Document Type



Master of Arts


Comparative and International Education

First Adviser

Wiseman, Alexander W.


Foreign public health practitioners, medical doctors, and humanitarian workers, are often the providers of global health interventions. As a result, there are cultural challenges that arise when outsiders provide health education for individuals from distinctly different sociocultural realities. This study, guided by the principles of "cultural competence," examined a community health worker training program in Haiti, led by non-Haitian trainers. The training program provided public health information to 126 Haitian participants. The study specifically examined the application of the principle of culture competence in the training textbook used during this training program. Three criteria filtered and identified the degree of cultural competence demonstrated in the training textbook: language, resources, and racial representation.

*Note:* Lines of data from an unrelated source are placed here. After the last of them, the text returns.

Lemma finalize_ledger s id st t s' :
  finalize_conformed_post_state_failure s id st t = Ok s' ->
  ledger_wf (js_rate_movement_reservations s) (js_rate_episodes s) ->
  ledger_wf (js_rate_movement_reservations s') (js_rate_episodes s').
Proof.
  unfold finalize_conformed_post_state_failure. cbv zeta. intros H Hl.
  step_ok H as ? G1. step_ok H as row Hrow. step_ok H as ? G2. step_ok H as ? G3.
  step_ok H as ? G4. step_ok H as ? G5. step_ok H as ? G6. step_ok H as ? G7. step_ok H as ? G8.
  step_ok H as c Hc. step_ok H as ? G9. step_ok H as ? G10. step_ok H as ? G11.
  step_ok H as s1 Hs1. injection H as <-. cbn.
  destruct (List.filter _ (js_rate_movement_reservations s)) as [|r rest] eqn:E;
    [by injection Hs1 as <-|].
  unfold confirm_failed_movement in Hs1. cbv zeta in Hs1. step_ok Hs1 as ? G12.
  step_ok Hs1 as entry He. apply ok_or_Ok in He. destruct st; try done.
  - step_ok Hs1 as ? Hr. step_ok Hs1 as e' He'. injection Hs1 as <-. cbn.
    apply require_Ok, bool_decide_eq_true in Hr.
    apply map_err_Ok, confirm_pending_committed in He' as [Hid Hpend].
    apply find_filter_singleton in E.
    unfold replace_episode. eapply (ledger_settled _ _ r _ entry e'); [exact Hl|exact E|exact Hr|done|exact He
      |intros y; reflexivity|exact Hid|exact Hpend].
  - step_ok Hs1 as ? Hr. by injection Hs1 as <-.
Qed.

A qualitative content analysis approach determined the frequency of mismatched areas and inferred concepts for analysis of the text. The author's personal field observations provided contextual information according to the three areas of analysis, which provided a triangulated research perspective. Overall, based on the reported demographic statistics of the trainees and supporting cultural competence literature, the textbook content data analysis showed mismatches, or inconsistencies of culturally competent uses of cross-cultural curriculum, in the program content based on language, resources, and racial representation. These mismatches were identified in the textbook in the areas of analysis according to the principle of cultural competence in that program design must tailor its information to the individuals and communities' unique cultural and linguistic needs. Overall, mismatches in the textbook were most apparent in the language category with resources and racial representation showing fewer inconsistencies.